On February 8, 2019, my Momma Beth (dad's sister) contacted me and told me that she needed to tell me something, but she wanted me to wake my husband because she needed his help with telling me what I needed to know. After a few minutes, I was capable of drawing a conclusion of my own, but I still wasn't ready for what she had to tell me. Some of the things she'd said, and the way she kept trying to get me to wake Jeremy, I was becoming a nervous wreck.
Finally, I said, "Look, I don't know exactly what's going on, but I'm not a dummy by a long shot, and those messages have me worried. I know daddy's heart isn't good, and I know he's not getting any younger. It's only fair that you tell me what it is you have to tell me, but you're going to have to tell me without any help from Jeremy. I won't be able to sit here and wait for him to wake up, and you have already said enough that I have to know what's going on before we end this conversation".
I'm told to take a seat. I had already been sitting. I thought I was ready to hear the news by myself like a big girl. Boy, oh boy was I wrong.

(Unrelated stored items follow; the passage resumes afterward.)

Lemma layered_encryption_roundtrip_witness :
  let m := <["_payload" := VBytes [x5e; x5b; x5f; x32; x3f; x36; x36; x35]]>
             (<["key" := VStr "02ab"]> (<["sig" := VStr "3045"]>
             (Entry.unsigned (VStr "log1") (VStr "hello") (VArr []) (VArr []) (VNum 1)))) in
  exists (hash : string) (bs : list byte) (d : value),
    run Sample.env (Entry.encode (VObj m) (VFun "seal") (VFun "seal")) =
      Ok (VObj {[ "hash" := VStr hash; "bytes" := VBytes bs ]}) /\
    run Sample.env (Entry.decode (VBytes bs) (VFun "open") (VFun "open")) = Ok d /\
    prop d "hash" = VStr hash /\
    prop d "payload" = VStr "hello".
Proof.
  intros m.
  edestruct (layered_encryption_roundtrip Sample.env m (VFun "seal") (VFun "open")
               (VFun "seal") (VFun "open"))
    as (outer & hash & d & _ & _ & He & Hd & Hh & Hp & _).
  - reflexivity.
  - vm_compute. reflexivity.
  - vm_compute. reflexivity.
  - vm_compute. reflexivity.
  - vm_compute. reflexivity.
  - eexists. split; vm_compute; reflexivity.
  - vm_compute. reflexivity.
  - vm_compute. reflexivity.
  - exact sample_prints.
  - exists hash, (bytes outer), d. split; [exact He|]. split; [exact Hd|].
    split; [exact Hh|]. rewrite Hp. reflexivity.
Defined.
Definition groupOf (uid : ObjectId) (db : Collection) (s : Status)
  : list StatusGroup :=
  let members :=
    filter (fun d => (userId d =? uid)%nat && Status_eqb (status d) s) db in
  match members with
  | [] => []
  | _ => [mkGroup s (Z.of_nat (List.length members))
            (fold_left (fun sum d => (sum + total d)%Q) members 0%Q)]
  end.

Definition aggregateByStatus (uid : ObjectId) (db : Collection) : list StatusGroup :=
  flat_map (groupOf uid db) [draft; sent; paid; overdue; cancelled].

Module Summary.
Record t : Type := mk {
  total : Z;
  draft : Z;
  sent : Z;
  paid : Z;
  overdue : Z;
  cancelled : option Z;
  totalRevenue : Q;
  paidRevenue : Q
}.
End Summary.

(** One step of [stats.forEach]: the count is added to [total] and stored
    under the status; the amount is added to [totalRevenue], and to
    [paidRevenue] for the group [paid].  The key [cancelled] is not among the
    initial keys and appears with the first cancelled group. *)
Definition addGroup (summary : Summary.t) (stat : StatusGroup) : Summary.t :=
  let n := group_count stat in
  let isPaid := Status_eqb (group_id stat) paid in
  Summary.mk
    (Summary.total summary + n)
    (if Status_eqb (group_id stat) draft then n else Summary.draft summary)
    (if Status_eqb (group_id stat) sent then n else Summary.sent summary)
    (if isPaid then n else Summary.paid summary)
    (if Status_eqb (group_id stat) overdue then n else Summary.overdue summary)
    (if Status_eqb (group_id stat) cancelled then Some n
     else Summary.cancelled summary)
    (Summary.totalRevenue summary + group_totalAmount stat)%Q
    (if isPaid then (Summary.paidRevenue summary + group_totalAmount stat)%Q
     else Summary.paidRevenue summary).
(* ===== verification/_CoqProject ===== *)
-Q . S2P
Prelude.v
Mem.v
CString.v
Mmu.v
Kalloc.v
Vm.v
PageTable.v
UserVm.v
KState.v
Sched.v
Wakeup.v
Mutex.v
Shm.v
Bytes.v
Bio.v
Ring.v
BioThm.v
Log.v
LogThm.v
LogRun.v
Crash.v
Txn.v
Fs.v
FsThm.v
Inode.v
FileThm.v
Pipe.v
PipeThm.v
FileTab.v
Kbd.v
Console.v
ConsoleThm.v
Proc.v
Exec.v
Syscall.v
Sysfile.v
Trap.v
SysThm.v
PQueue.v
ProcThm.v
Prio.v
Ulib.v
Umalloc.v
UmallocThm.v
Grep.v
Sh.v
ShThm.v
ShParse.v
ShRun.v
Jsmn.v
JsmnThm.v
JsmnJson.v
Dockv6.v
Dockv6Thm.v
Spinlock.v
Ide.v
IdeThm.v
Boot.v
BootThm.v
Mp.v
Apic.v
ShMain.v
Programs.v
Cprintf.v
Seg.v
Examples.v
UserExamples.v
Mkfs.v
MkfsThm.v
FsExamples.v
(* ===== verification/Prelude.v ===== *)
(** * dockv6: a verification of the container extension of xv6

    dockv6 is the teaching kernel xv6 with containers, shared memory pages, user mutexes
    and condition variables and priorities, and with a container manager, its JSON
    specification files and the usual user programs.  The development translates the C
    sources, function by function, into executable definitions and proves what the parts
    promise to each other.

    ** The program and its parts

    The kernel runs on top of physical memory: kalloc.c hands out pages, vm.c builds page
    tables in them.  proc.c schedules processes, which sleep and wake up on channels; the
    locks of spinlock.c and sleeplock.c, the pipes, the buffer cache and the console are
    built on that.  The file system is a stack: the disk (ide.c or memide.c), the buffer cache
    (bio.c), the log that makes groups of block writes atomic (log.c), inodes, directories
    and paths (fs.c), open files (file.c) and the system calls (sysfile.c).  trap.c and
    syscall.c are the entry points.  A container (proc.c, cm.h) restricts what its
    processes see: kill stays inside it, paths start at its root, and fork counts against
    its limit.  bootmain.c loads the kernel; mp.c, lapic.c and ioapic.c find the processors
    and set up the interrupt controllers.  User programs use the library (ulib.c, umalloc.c,
    printf.c); sh.c parses and runs command lines; dockv6.c reads the specification of a
    container with jsmn.h and passes it to the container manager cm.c in a shared page;
    mkfs.c runs on the host and writes the disk image.

    ** How the code is modelled

    Prelude.v has the monad [M S A] of the translated code: a function from a state to an
    [outcome], which is [Ok] with a value and a state, [Panic] for the kernel's panic,
    [UB] for undefined behaviour (a NULL or out-of-range access), [Fuel] for a loop bound
    that was not enough, or [Switch] for a context switch, which carries the rest of the
    computation.  Integers are [Z] with the wrap-around of their C type written out
    ([u8], [u32], [s16], [s32]).  Structs are records, arrays are lists; a pointer into a
    table of the kernel is an index, other pointers are addresses.  The file also has the
    Hoare-style predicates ([post], [returns], [preserves], [guar]) and the tactics [run]
    and [step] that execute a routine symbolically.

    - Mem.v: memory, memset, memcmp, memmove of string.c; CString.v: its string functions.
    - Mmu.v: mmu.h, memlayout.h.  Kalloc.v: kalloc.c.  Vm.v, PageTable.v, UserVm.v: the
      page tables of vm.c and what its routines do to address spaces.
    - KState.v: the structs and global variables of the kernel as one record [kst].
    - Sched.v: spinlock.c, sleeplock.c, and sched, sleep, wakeup of proc.c, on one
      processor.  Wakeup.v: the accesses of sleep and wakeup on several processors, with
      the schedulers.  Spinlock.v: spinlock.c access by access on several processors.
    - Mutex.v: the user mutexes and condition variables of proc.c.  Shm.v: the shared
      pages of vm.c.
    - Bytes.v: structs in blocks.  Bio.v, Ring.v, BioThm.v: bio.c over memide.c, its LRU
      ring, the cache as a view of the disk.  Log.v, LogThm.v, LogRun.v, Crash.v, Txn.v:
      log.c, from the single block write to the crash-atomic transaction.
    - Ide.v, IdeThm.v: ide.c over a controller (the class [Ata] with the laws [AtaOk]).
      Boot.v, BootThm.v: bootmain.c over the same controller.
    - Mp.v: mp.c.  Apic.v: lapic.c, ioapic.c.  Seg.v: the descriptors of mmu.h, with
      seginit and switchuvm of vm.c and tvinit of trap.c.
    - Fs.v, FsThm.v, Inode.v, FileThm.v: fs.c; paths and formats, then the contents of
      files and directories.  Mkfs.v, MkfsThm.v: mkfs.c and the image it makes.
    - Pipe.v: pipe.c; PipeThm.v: its calls side by side.  FileTab.v: file.c.  Kbd.v, Console.v, ConsoleThm.v: kbd.c, kbd.h,
      console.c, uart.c.  Cprintf.v: cprintf of console.c, procdump of proc.c.
    - Proc.v, PQueue.v, ProcThm.v, Prio.v: the rest of proc.c.  Exec.v: exec.c.
      Syscall.v, Sysfile.v, Trap.v, SysThm.v: syscall.c, sysproc.c, sysfile.c, trap.c.
    - Ulib.v: ulib.c, printf.c.  Umalloc.v, UmallocThm.v: umalloc.c.  Grep.v: grep.c.
      Sh.v, ShThm.v, ShParse.v, ShRun.v, ShMain.v: sh.c.  Jsmn.v, JsmnThm.v, JsmnJson.v:
      jsmn.h.  Dockv6.v, Dockv6Thm.v: dockv6.c, cm.c.  Programs.v: wc.c, cat.c, ls.c.
    - Examples.v, UserExamples.v, FsExamples.v: the theorems at concrete inputs.

    Where components meet there is an interface: the class [Devices] for the table devsw
    (the console is an instance), [Linker] for the symbols of the linker, [Bound] for
    the number of wakeups a sleeping loop may see, [Ata] for the ports of the disk
    controller; [txn_in], [fsys] and [fstate] are what the log promises to inodes and
    inodes to files.

    ** What the theorems show

    - Memory: kalloc and kfree refine a set of free pages; mappages, allocuvm and
      deallocuvm change exactly the translations of their range, give zeroed pages, leak
      none.  User memory: malloc grants fresh memory apart from all other blocks, free
      merges neighbours and loses nothing.
    - Disk and files: a transaction, and a write to a file, survive a crash at any of
      their disk writes as a whole or not at all; readi returns the bytes of the file;
      dirlookup finds the first entry with the name; begin_op admits only calls for which
      the log has room; mkfs writes an image with these files in this form, a name given
      twice leading to the first file.  The IDE
      driver serves its queue as if every request were served at once, in order.
    - Processes: sleep loses no wakeup on any number of processors; no mutex call takes a
      mutex from its owner, as long as the reference counts are right ([refs_ok], which
      kill breaks), and lock returns once the owner has left; pipes are first in, first out
      however the calls of writers and readers interleave; exit, fork, kill,
      the process limit and the identifiers; a timer interrupt preempts; prio_set ends and
      never raises a priority.  A spinlock excludes on any number of processors, with
      interrupts off while it is held.
    - Machine: the boot loader loads every segment of the kernel; the descriptor tables
      give user programs one gate, that of the system call; mpinit finds the processors of
      the firmware's table; the I/O APIC delivers the enabled interrupts only; the time
      read from the clock is one it showed.
    - Containers: what kill, paths and fork promise, and how ../ leaves a container; a
      specification file reaches the container it describes in the first round of the
      manager, which misreads the next one.
    - Input and output: the console is a line editor on the characters of the keyboard,
      and a line typed is the line read; cprintf prints its format to the serial port and
      to the screen, which stays in bounds.
    - Programs: the shell runs its input line by line, parses what the grammar of command
      lines says, and wires pipes and redirections to the right descriptors; the tokenizer
      gives the tokens of a JSON value with any white space and escapes and stays in bounds on any
      text; grep decides the language of its expressions; wc counts lines, words and bytes,
      ls lists the entries of a directory; printf and atoi are inverse.

    ** Bounds and simplifications

    One processor, except in Spinlock.v and Wakeup.v, where memory is sequentially
    consistent (and in Wakeup.v a spinlock is taken in one step, which Spinlock.v shows); code
    that holds a spinlock runs without interference, and other processes run at the
    context switches.  A loop that sleeps goes round at most [wakeups] times, a parameter
    that theorems only ask to be positive or large enough; the other fuels are computed
    from the input ([S (length p)] rounds for iappend, [4 * es + 5] for the parser of
    the shell, the length of the ring for bget) and the theorems that a routine returns
    show that they suffice.  [guar] says nothing after a panic, undefined behaviour or
    lack of fuel; the theorems stated with [Ok] exclude them.

    String arguments are read when the call fetches them; data read is stored when the
    call returns, data to write is loaded when it starts.  The trap frame and the context
    are fields of the process.  Pipes are named by the address of their page.  The disk
    under the file system is the memory disk of memide.c; [k_dlog] is a ghost list of
    the blocks written. exec reads the shared pages of the process once.  The file-system
    theorems are about a disk with one bitmap block, as mkfs lays it out. jsmn.h is
    built without JSMN_STRICT and JSMN_PARENT_LINKS, as its users do.  The disk
    controller of ide.c and bootmain.c becomes ready after a bounded number of polls and
    reports no errors; iderw is split at its sleep.  The tables mpinit reads are in
    memory; the registers of the APICs are cells; what the clock shows at each read is a
    parameter.  The arrays that dockv6 does not initialise and the results of its
    system calls are arguments.  In the console [panicked] is 0 and the serial port is
    present.  The results of read are inputs of grep, wc, cat, gets and mkfs, and those of
    the other system calls of ls, of runcmd (open, exec, fork) and of the shell's loop
    (chdir, fork, shm_get, mutex_create) are parameters.

    ** Not modelled

    - Assembly: bootasm.S, entry.S, entryother.S, swtch.S, trapasm.S, initcode.S, usys.S;
      the instructions that load processor registers (lgdt, lidt, ltr, lcr3) and with them
      kvmalloc, switchkvm and idtinit; the port writes of picinit and uartinit.
    - main.c: the order of the initialisations and the start of the other processors.
    - The message of panic and those of allocuvm, and the endless loop of scheduler (the switch to one process
      is modelled).
    - User programs that only make system calls: echo, init, kill, ln, mkdir, rm, zombie,
      dockv6_init.c, the loops over the arguments in wc, cat and ls, and the test
      programs. *)
From stdpp Require Export base list strings gmap numbers.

The next message that came across the screen of my Samsung Galaxy Note 8, stopped me in my tracks. My dad had been living under a bridge for a little over a year. The night before February 6, dad had laid down to get some sleep, but he did not wake up. From 2005 on, my dad had a bad ticker. He told me, "Hell, I thought I had a very severe case of heartburn. This happened twice in a year's period of time. When the pain went away, and I was still alive, I didn't think about it again. But, I should have been in the hospital because what I found out when I started going to the doctor was I had been experiencing a heart attack. And, when I didn't go to the hospital the first time, I left myself open for disaster".
Unfortunately, by the time I had the opportunity to talk to him face to face, I had already been told about the situation with his heart, but the way I found out was horrible. Due to the limitations of the app I'm using to share my story, I won't be able to tell you how I found out about my dad's heart, but let me just say this, 'Finding out that my dad's heart was half way ruined over the phone was about as disgusting as it gets. So, if you have to deliver that kind of news to your friend or family member, have the decency in your heart to tell them face to face. Don't ever think that news like that can be handled appropriately over the phone. That is not the kind of thing you should tell anyone over the phone'.
Two months and two days later, on April 9, 2019, I was delivered an even bigger blow when my mother-in-law stopped by the RV park Jeremy and I had put our 22' travel trailer in, and told me that my husband was dead. (I have chosen to leave out our actual exchange. I can't relive it again.)
In December of 2019, my nephew was murdered for the money in his pocket. That was a hard one to swallow because my oldest daughter and my nephew were best friends from the time I was 4 months pregnant with her. She didn't get to attend his funeral, and it'll be a cold day in Hades before she forgives his family.
April 14, 2020, I got a video chat from my oldest daughter. (I have to explain how rare it is that my children and I video chat. The last time she hit me up on video chat was the day I found out she was pregnant.) When I answered, my baby girl looked like she was going to fall apart at the seams, and I knew something wasn't right. Fighting back tears she's barely capable of saying, "Mom, he's gone. Wayne's dead". Wayne was my ex fiance, and my oldest daughter is his.
Approximately 10 days before that, I was told Wayne had stage 4 cancer in his back. The doctors were incapable of determining what form of cancer he had because he succumbed to it before they could set up a plan of action. He hadn't even celebrated his 50th birthday.
On May 31, 2020, I went to see my son at his dad's. We were celebrating the fact that his 19th birthday was on the 29th, and the next day on the 30th he'd graduated from high school. I had been talking to my mother who chose to tell me that my Momma Beth had passed away.
In February 2021, my friend, who was like a big sister to me, was attacked and killed by a pack of aggressive dogs. I don't know the specifics of what happened, and it's best that I don't.
I'm told that I'm a strong person because I experienced these losses, and (to everyone else) I looked like I was alright. Looks can be (and in this situation were) deceiving. I may have looked like I was alright on the outside, but on the inside I was dying, emotionally.
So, whomever it was that said, "Death comes in 3's" hasn't met me. Mine came by way of 2 sets of 3. I'm hoping that my having to deal with that much loss in such a short timeframe that the cosmos will give me a break for a while. I couldn't handle losing anyone else. Not any time soon.